Cigarette paper band diffusivity may affect smoke
constituent yields because it mimics air flow during smoldering (Ref.
43).
Cigarette paper band width may affect ventilation and, in
turn, smoke constituent yields (Ref. 44).
Cigarette paper band space may affect ignition propensity
and, in turn, puff count (Ref. 45).
Filter efficiency may affect smoke constituent yields
(Ref. 44).
Filter diameter, filter mass, filter tow crimping index,
denier per filament, total denier, filter density, and filter length
may affect filter efficiency and, in turn, smoke constituent yields
(Ref. 46).
Filter pressure drop may affect smoke constituent yields
(Ref. 47).
Plug wrap, including length, width, basis weight,
porosity, and caliper, contributes to the overall ventilation (Ref.
44).
Tipping paper, including length, width, and basis weight,
may affect smoke constituent yields (Ref. 48).
Filter ventilation, including location and number of holes
and rows, may affect smoke constituent yields (Ref. 34).
Table 2 in proposed Sec. 1114.7(i)(2)(ii)(B) describes the design
parameters and information on performance criteria to be provided for
new portioned and non-portioned smokeless tobacco products. These
parameters are a necessary part of the applications because they are
needed to fully characterize the product and changes in these
parameters may affect the smokeless tobacco product's impact on public
health, as described below:
Tobacco cut size may alter the particle surface area and
accessibility of saliva to get to the surfaces of the tobacco, thereby
affecting the amount and rate of constituents released from the product
(Ref. 49).
Tobacco moisture may affect microbial growth in the
product, extraction efficiency, and total exposure to nicotine, NNN,
and NNK (Refs. 4 and 5).
Portion mass may affect user exposure to a tobacco product
and, in turn, HPHCs contained in each portion (Ref. 50).

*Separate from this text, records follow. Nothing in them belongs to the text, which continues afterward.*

(* ===== verification/DispatchUses.v ===== *)
(** * The uses of a dispatch

    The pass of [dispatch_plan_build] ([src/src/executor/dispatch.c]) that turns every
    use of a plan into a read and a chunk plan, against an interface that interns
    paths; the string table of [src/src/util/path_intern.c] implements it. *)

From stdpp Require Import strings.
From S2P Require Import Prelude Coalesce GroupChunks DispatchSamples Hash PathIntern PathInternProof Selection ReadOpSort DispatchTypes Plan Dispatch.

#[local] Open Scope Z_scope.

(** ** What the string table promises *)

(** [in_ok t k]: the table is sound and [k] more acquisitions are within its bounds. *)
Class InternerLaws (T : Type) `{Interner T} := {
  in_ok : T -> Z -> Prop;
  in_weaken t k : 0 <= k -> in_ok t (k + 1) -> in_ok t k;
  in_reset_ok t k : in_ok t k -> in_ok (in_reset t) k;
  in_acquire_ok t k s : 0 <= k -> in_ok t (k + 1) ->
    exists r t', in_acquire t s = Some (r, t') /\ in_ok t' k /\ forall p, r = Some p -> p = s }.

(** ** Well-formed uses *)

Record use_wf (plan : prepared_plan) (us : plan_use) (ck : plan_chunk) (rg : plan_region)
    (m : zarr_metadata) : Prop := {
  uw_chunk : aget (chunks plan) (chunk us) = Some ck;
  uw_region : aget (regions plan) (region us) = Some rg;
  uw_array : array ck = r_array rg;
  uw_wf : region_wf plan rg m;
  uw_coord : forall d iv q inner extent, 0 <= d < m_rank m -> axis_wf plan rg m d iv q inner extent ->
    exists x, axis_selects iv q x /\ aget (coordinate ck) d = Some (x / inner);
  uw_bytes : 0 <= offset ck /\ 0 <= encoded_bytes ck < 2 ^ 32 /\ offset ck + encoded_bytes ck < 2 ^ 64;
  uw_decoded : is_u32 (decoded_bytes ck);
  uw_path : missing ck = false -> is_Some (path ck) /\ 0 < encoded_bytes ck }.

(** ** Positions in the sample *)

(** The gather entry [gd] of a chunk at cell [c] of an axis whose indices start at
    [off] in the index table. *)
Definition gather_ok (iv : damacy_interval) (q : query_axis) (inner c off : Z) (gd : gather_dim) : Prop :=
  if decide (count q = 0) then
    (forall x, c * inner + gd_begin gd <= x < c * inner + gd_begin gd + gd_count gd <->
       beg iv <= x < end_ iv /\ x / inner = c) /\
    output_begin gd = c * inner + gd_begin gd - beg iv
  else
    output_begin gd = 0 /\
    forall k e, aget (indices q) k = Some e ->
      (gd_begin gd <= off + k < gd_begin gd + gd_count gd <-> source e / inner = c).

Lemma in_cell x c inner : 0 < inner -> c * inner <= x < c * inner + inner <-> x / inner = c.
Proof.
  intros Hi. split.
  - intros Hx. symmetry. apply (Z.div_unique_pos x inner c (x - c * inner)); lia.
  - intros <-. pose proof (Z.div_mod x inner ltac:(lia)). pose proof (Z.mod_pos_bound x inner ltac:(lia)). nia.
Qed.

(** The cell of a selected index: its origin does not wrap. *)
Lemma cell_origin iv q inner x :
  axis_ok iv q -> axis_selects iv q x -> 0 < inner < 2 ^ 32 -> beg iv <= x < end_ iv /\
  0 <= x / inner * inner <= x /\ x < x / inner * inner + inner /\ u64 (x / inner * inner) = x / inner * inner.
Proof.
  intros Hok Hx Hi. pose proof (ao_bounds _ _ Hok) as Hb.
  assert (beg iv <= x < end_ iv) as Hr.
  { unfold axis_selects in Hx. case_decide as E; [done|]. destruct (ao_entries _ _ Hok E) as (_ & _ & Hin).
    destruct Hx as (e & He & <-). by apply Hin. }
  split; [done|]. destruct (in_cell x (x / inner) inner ltac:(lia)) as [_ Hc]. specialize (Hc eq_refl).
  pose proof (Z.div_pos x inner ltac:(lia) ltac:(lia)). split; [nia|]. split; [lia|]. apply u64_id. clia.
Qed.

(** The entry the code writes is right. *)
Lemma gather_entry iv q inner x off span :
  axis_ok iv q -> 0 <= count q < 2 ^ 32 -> 0 < inner < 2 ^ 32 -> axis_selects iv q x ->
  0 <= off -> off + count q < 2 ^ 32 ->
  query_chunk_span q iv (x / inner * inner) inner = Some span ->
  gather_ok iv q inner (x / inner) off
    (GatherDim (if count q =? 0 then u32 (sp_begin span - x / inner * inner) else u32 (off + u32 (sp_begin span)))
       (u32 (sp_count span)) (if count q =? 0 then u64 (sp_begin span - u64 (beg iv)) else 0)).
Proof.
  intros Hok Hc Hi Hx Ho Hoc Hspan. destruct (cell_origin iv q inner x Hok Hx Hi) as (Hr & Ho1 & Ho2 & Hu).
  pose proof (ao_bounds _ _ Hok) as Hb. assert (is_u64 (x / inner * inner)) by clia. assert (is_u64 inner) by clia.
  unfold gather_ok. destruct (Z.eqb_spec (count q) 0) as [E|E].
  - rewrite decide_True by done. destruct (query_chunk_span_interval q iv (x / inner * inner) inner) as (sp & Hsp & Hin); try done.
    rewrite Hspan in Hsp. injection Hsp as <-. setoid_rewrite (axis_selects_interval iv q _ E) in Hin.
    destruct (proj2 (Hin x) ltac:(lia)) as [Hs1 Hs2].
    destruct (proj1 (Hin (sp_begin span)) ltac:(lia)) as [Hs3 Hs4].
    destruct (proj1 (Hin (sp_begin span + sp_count span - 1)) ltac:(lia)) as [Hs5 Hs6].
    simpl. rewrite (u64_id (beg iv)) by clia. rewrite !u32_id by clia. rewrite u64_id by clia. split; [|lia].
    intros y. replace (x / inner * inner + (sp_begin span - x / inner * inner)) with (sp_begin span) by lia.
    rewrite Hin, in_cell by lia. done.
  - rewrite decide_False by done. split; [done|]. intros k e Hk.
    destruct (query_chunk_span_indices q iv (x / inner * inner) inner) as (sp & Hsp & Hs1 & Hs2 & Hs3 & Hin); try done.
    rewrite Hspan in Hsp. injection Hsp as <-. simpl. rewrite (u32_id (sp_begin span)) by clia. rewrite !u32_id by clia.
    rewrite <-(in_cell (source e) (x / inner) inner) by lia. rewrite <-(Hin k e Hk). lia.
Qed.

Lemma span_total iv q inner x :
  axis_ok iv q -> axis_selects iv q x -> 0 < inner < 2 ^ 32 ->
  exists span, query_chunk_span q iv (x / inner * inner) inner = Some span.
Proof.
  intros Hok Hx Hi. destruct (cell_origin iv q inner x Hok Hx Hi) as (Hr & Ho1 & Ho2 & Hu).
  pose proof (ao_bounds _ _ Hok) as Hb. assert (is_u64 (x / inner * inner)) by clia. assert (is_u64 inner) by clia.
  destruct (decide (count q = 0)) as [E|E].
  - destruct (query_chunk_span_interval q iv (x / inner * inner) inner) as (sp & -> & _); eauto.
  - destruct (query_chunk_span_indices q iv (x / inner * inner) inner) as (sp & -> & _); eauto.
Qed.

Section uses.
Context (plan : prepared_plan).

(** Dimension [d] of a chunk of an indexed sample: its gather entry. *)
Definition gathered (rg : plan_region) (m : zarr_metadata) (ck : plan_chunk) (s : sample_plan)
    (gds : list gather_dim) (go d : Z) : Prop :=
  exists iv q inner extent sd c gd, axis_wf plan rg m d iv q inner extent /\ aget (sp_dims s) d = Some sd /\
    aget (coordinate ck) d = Some c /\ aget gds (go + d) = Some gd /\ gather_ok iv q inner c (index_offset sd) gd.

Portion length may affect the constituents in each portion
(Ref. 50).
Portion width may result in a surface area difference,
which is proportional to the amount and rate of constituents released
from the product (Ref. 51).
Portion thickness may result in a surface area difference,
which is directly proportional to the amount and rate of constituents
released from the product (Ref. 51).
Pouch material basis weight, pouch material air
permeability, and pouch material caliper influences the interactions
between the tobacco and oral cavity, thereby potentially affecting the
amount and rate of constituents released from the product (Ref. 52).
Pouch material nicotine dissolution rate is a function of
tobacco cut size and pouch materials, thereby potentially affecting the
amount and rate of constituents released from the product (Ref. 53).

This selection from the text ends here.